BEGIN RECORDS TO USE
(** A canonical mantissa has at most 53 digits, and exactly 53 above the
    smallest exponent. *)
Lemma canonical_bounds (m : positive) (e : Z) :
  valid_binary prec emax (S754_finite false m e) = true ->
  (-1074 <= e)%Z /\ (Zpos m < 2 ^ 53)%Z
  /\ ((-1074 < e)%Z -> (2 ^ 52 <= Zpos m)%Z).
Proof.
  unfold valid_binary, bounded, canonical_mantissa, fexp, SpecFloat.emin, prec, emax.
  intros H. apply andb_true_iff in H. destruct H as [H _].
  apply Z.eqb_eq in H.
  pose proof (digits2_pos_bounds m) as [Hlo Hhi].
  set (d := Zpos (digits2_pos m)) in *.
  assert (Hd : (d <= 53)%Z) by lia.
  split; [lia |]. split.
  - apply (Z.lt_le_trans _ _ _ Hhi). apply Z.pow_le_mono_r; lia.
  - intros He. assert (d = 53)%Z by lia. subst d.
    replace 52%Z with (Zpos (digits2_pos m) - 1)%Z by lia. exact Hlo.
Qed.

Lemma finite_ltb (m1 m2 : positive) (e1 e2 : Z) :
  valid_binary prec emax (S754_finite false m1 e1) = true ->
  valid_binary prec emax (S754_finite false m2 e2) = true ->
  (scaled (Zpos m1) e1 (Z.min e1 e2) <? scaled (Zpos m2) e2 (Z.min e1 e2))%Z
  = match (e1 ?= e2)%Z with
    | Lt => true
    | Gt => false
    | Eq => match Pos.compare_cont Eq m1 m2 with Lt => true | _ => false end
    end.
Proof.
  intros H1 H2.
  destruct (canonical_bounds m1 e1 H1) as (Hmin1 & Hhi1 & Hlo1).
  destruct (canonical_bounds m2 e2 H2) as (Hmin2 & Hhi2 & Hlo2).
  unfold scaled. destruct (Z.compare_spec e1 e2) as [-> | Hlt | Hgt].
  - rewrite Z.min_id, Z.sub_diag. simpl Z.pow. rewrite !Z.mul_1_r.
    reflexivity.
  - rewrite Z.min_l by lia. rewrite Z.sub_diag. simpl (2 ^ 0)%Z.
    rewrite Z.mul_1_r. apply Z.ltb_lt.
    assert (Hp : (2 ^ 1 <= 2 ^ (e2 - e1))%Z) by (apply Z.pow_le_mono_r; lia).
    specialize (Hlo2 ltac:(lia)). change (2 ^ 1)%Z with 2%Z in Hp.
    change (2 ^ 53)%Z with (2 ^ 52 * 2)%Z in Hhi1. nia.
  - rewrite Z.min_r by lia. rewrite Z.sub_diag. simpl (2 ^ 0)%Z.
    rewrite Z.mul_1_r. apply Z.ltb_ge.
    assert (Hp : (2 ^ 1 <= 2 ^ (e1 - e2))%Z) by (apply Z.pow_le_mono_r; lia).
    specialize (Hlo1 ltac:(lia)). change (2 ^ 1)%Z with 2%Z in Hp.
    change (2 ^ 53)%Z with (2 ^ 52 * 2)%Z in Hhi2. nia.
Qed.
(** One entry per id in the queue and in [sas]; [sas] within the queue;
    the outstanding deletes are the entries of [sas]; and the attempts are
    the settled deletes plus those in flight. *)
Record invariant (w : World) : Prop := {
  inv_queue : NoDup (map mid (messageQueue (purger w)));
  inv_sas : NoDup (map mid (sas (purger w)));
  inv_within : incl (sas (purger w)) (messageQueue (purger w));
  inv_deleting : Permutation (deleting w) (sas (purger w));
  inv_count :
    itemsDeletedCalled (stats (purger w)) =
    itemsDeleted (stats (purger w)) + errors (stats (purger w))
    + Z.of_nat (List.length (sas (purger w)))
}.

(** The entries whose delete is issued, and those whose completion callback
    runs, along a sequence of events. *)
Fixpoint issued_along (evs : list Event) (w : World) : list QueueEntry :=
  match evs with
  | [] => []
  | ev :: rest =>
      match ev with
      | Tick now => issued (purgeTimerWatch now (purger w))
      | _ => []
      end
      ++ match step ev w with
         | Some w' => issued_along rest w'
         | None => []
         end
  end.

Fixpoint settled_along (evs : list Event) (w : World) : list QueueEntry :=
  match evs with
  | [] => []
  | ev :: rest =>
      match ev with
      | Settle _ n => match elem_at (deleting w) n with
                      | Some tuple => [tuple]
                      | None => []
                      end
      | _ => []
      end
      ++ match step ev w with
         | Some w' => settled_along rest w'
         | None => []
         end
  end.

Fixpoint submitted_along (evs : list Event) : list string :=
  match evs with
  | [] => []
  | Submit msg _ :: rest => id msg :: submitted_along rest
  | _ :: rest => submitted_along rest
  end.
(** * Workspace manager of multi-agent-assist: a shallow embedding

    Source: [src/multi_agent_mcp/workspace/manager.py]; of its callers in
    [src/multi_agent_mcp/core/mcp_server.py], the workspace status.

    The Python class [WorkspaceManager] keeps an in-memory table of per-path
    metadata, an activity table per agent, a day-partitioned event log on
    disk and a snapshot file.  Its coroutines are embedded here as
    computations in a state-and-exception monad over a [Workspace] record:
    Python mutations persist when an exception propagates, so the state is
    threaded through both outcomes.

    What the embedding abstracts:
    - [datetime.now()] is one value [now] per call, supplied by the
      environment [Env];
    - the cross-process mutex of [filelock.FileLock] is an oracle of the
      environment: [mutex_held env p] says that the lock file [p] cannot be
      obtained within the timeout.  The source keeps no reference to the
      lock object after [acquire_file] returns, so the workspace carries no
      mutex state of its own;
    - file contents live in [disk]; [io_fault env p] makes opening [p] raise
      [OSError].  Directories are not modelled ([mkdir] does nothing,
      [exists()] looks for a file), and appending to the event log is taken
      to succeed;
    - [file_metadata] is a finite map: the order in which Python iterates
      over the dict is not kept, so the lists built from it are meant up to
      order;
    - within one call the steps run without interleaving (the source yields
      to other coroutines only at its [await] points, after the record has
      been updated);
    - JSON encoding of events and of the snapshot is the identity on the
      records below, except for the enum values, which are kept as the
      strings the source writes and parses back. *)

From stdpp Require Import gmap strings list fin_maps sorting pretty.
(** * Food portal: plan / order accounting

    A shallow embedding of the plan and order accounting code of the portal:
    the customer view ([UserPortal.js]: cart, checkout, renewal request,
    and the owner helpers it carries), the owner view ([Owner.js]: payment
    and order approval) and the stand-alone helpers of [functions.js].

    Conventions of the embedding.
    - JavaScript numbers that the code handles are integers (quantities,
      prices in rupees, meal counters, millisecond time stamps); they are
      modelled in [Z], with no rounding and no NaN.
    - A Firestore document field that is absent, [undefined] or [null] is
      [None]; the code reads such fields only through [?.], [??], [||] and
      truthiness tests, which do not tell the three apart.
    - A JavaScript object used as a dictionary (the cart, a Firestore
      collection keyed by document id) is a [gmap]; [Object.entries] is
      [map_to_list], which lists the same entries in an order of its own
      (the code only sums over them).
    - Each handler returns the alert it raises next to the state it leaves.
      Failures of the store itself (network errors reaching a [catch]) are
      not modelled, except the failure of [updateDoc] on a document that
      does not exist. *)

From Stdlib Require Import ZArith Lia.
From stdpp Require Import gmap strings list fin_maps.

Local Open Scope Z_scope.

(** ** Data model *)

Record MenuItem := {
  m_id : string;
  m_name : string;
  m_category : string;
  m_price : Z;
  m_calories : Z
}.

Definition MENU : list MenuItem := [
  {| m_id := "mix-veg-sandwich"; m_name := "Mix Veg Sandwich"; m_category := "Sandwich"; m_price := 65; m_calories := 340 |};
  {| m_id := "tofu-sandwich"; m_name := "Tofu Sandwich"; m_category := "Sandwich"; m_price := 85; m_calories := 380 |};
  {| m_id := "paneer-sandwich"; m_name := "Paneer Sandwich"; m_category := "Sandwich"; m_price := 95; m_calories := 490 |};
  {| m_id := "avocado-grill"; m_name := "Avocado Grill Sandwich"; m_category := "Sandwich"; m_price := 95; m_calories := 330 |};
  {| m_id := "date-almond"; m_name := "Date Almond Energizer"; m_category := "Smoothie"; m_price := 85; m_calories := 380 |};
  {| m_id := "melon-mint"; m_name := "Melon Mint Cooler"; m_category := "Smoothie"; m_price := 75; m_calories := 150 |};
  {| m_id := "beet-berry"; m_name := "Beet Berry Power"; m_category := "Smoothie"; m_price := 85; m_calories := 230 |};
  {| m_id := "berrylicious"; m_name := "Berrylicious Glow"; m_category := "Smoothie"; m_price := 95; m_calories := 210 |};
  {| m_id := "tropical-oats"; m_name := "Tropical Fruit & Honey Oats"; m_category := "Oats Bowl"; m_price := 85; m_calories := 545 |};
  {| m_id := "dark-choco-oats"; m_name := "Dark Chocolate Oats"; m_category := "Oats Bowl"; m_price := 95; m_calories := 575 |};
  {| m_id := "coffee-oats"; m_name := "Coffee Flavoured Oats"; m_category := "Oats Bowl"; m_price := 105; m_calories := 555 |};
  {| m_id := "peanut-cucumber"; m_name := "Peanut Cucumber"; m_category := "Salad"; m_price := 95; m_calories := 440 |};
  {| m_id := "black-chana"; m_name := "Black Chana Salad"; m_category := "Salad"; m_price := 75; m_calories := 360 |};
  {| m_id := "soya-chunk"; m_name := "Soya Chunk Power Bowl"; m_category := "Salad"; m_price := 95; m_calories := 400 |};
  {| m_id := "avocado-tomato"; m_name := "Avocado Tomato"; m_category := "Salad"; m_price := 115; m_calories := 460 |}
].

Definition PER_ITEM_MAX : Z := 5.
Definition PLAN_CAPACITY : Z := 30.
(** * SpectraTray: the spectral level engine of [app.py]

    A shallow embedding of the numeric core of the tray spectrum meter:
    [clamp], [build_band_bins] and the per-frame body of
    [TraySpectrumMeter._worker] (noise learning, band statistic, denoiser,
    peak tracker, normaliser and change detector).

    Number model.  Python floats and the numpy [float32]/[float64] arrays of
    the source are embedded as the real numbers [R], every arithmetic
    operation being exact.  Where rounding decides what the code does, the
    same code is embedded a second time with it: the peaks through the
    conversion to [float32] of the array that holds them
    ([band_step_stored]), the denoiser and the band plan over a binary64
    evaluation given by its rounding and its [pow] and [log10]
    ([denoise_fl], [build_band_bins_fl]); the definitions in [R] are their
    instances without rounding.  Python ints are [Z], list indices and FFT
    bin numbers are [nat].  The numpy and [math]
    routines the source calls ([rfftfreq], [logspace], [where], [max],
    [mean], [percentile], [median], [log10]) are embedded from their
    documented behaviour.  The audio pipeline in front of the embedded code
    (recording, channel mean, Hann window, [rfft], [abs]) is not embedded: a
    frame enters as its magnitude spectrum. *)

From Stdlib Require Import Reals Lra Lia ZArith String Bool Arith List.
From Stdlib Require Import Sorted Permutation.
Import ListNotations.

Open Scope R_scope.

(** ** Exceptions and the error monad *)

Inductive exn : Type :=
| ValueError
| ZeroDivisionError
| IndexError.

Inductive result (A : Type) : Type :=
| Ok (a : A)
| Raise (e : exn).

Arguments Ok {A} a.
Arguments Raise {A} e.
END RECORDS TO USE
▸ **WHAT THIS TASK INVOLVES**
Wherever a line above contains the string "Firestore", copy that line.

▸ **RESPONSE TO THIS TASK**
    - A Firestore document field that is absent, [undefined] or [null] is
    - A JavaScript object used as a dictionary (the cart, a Firestore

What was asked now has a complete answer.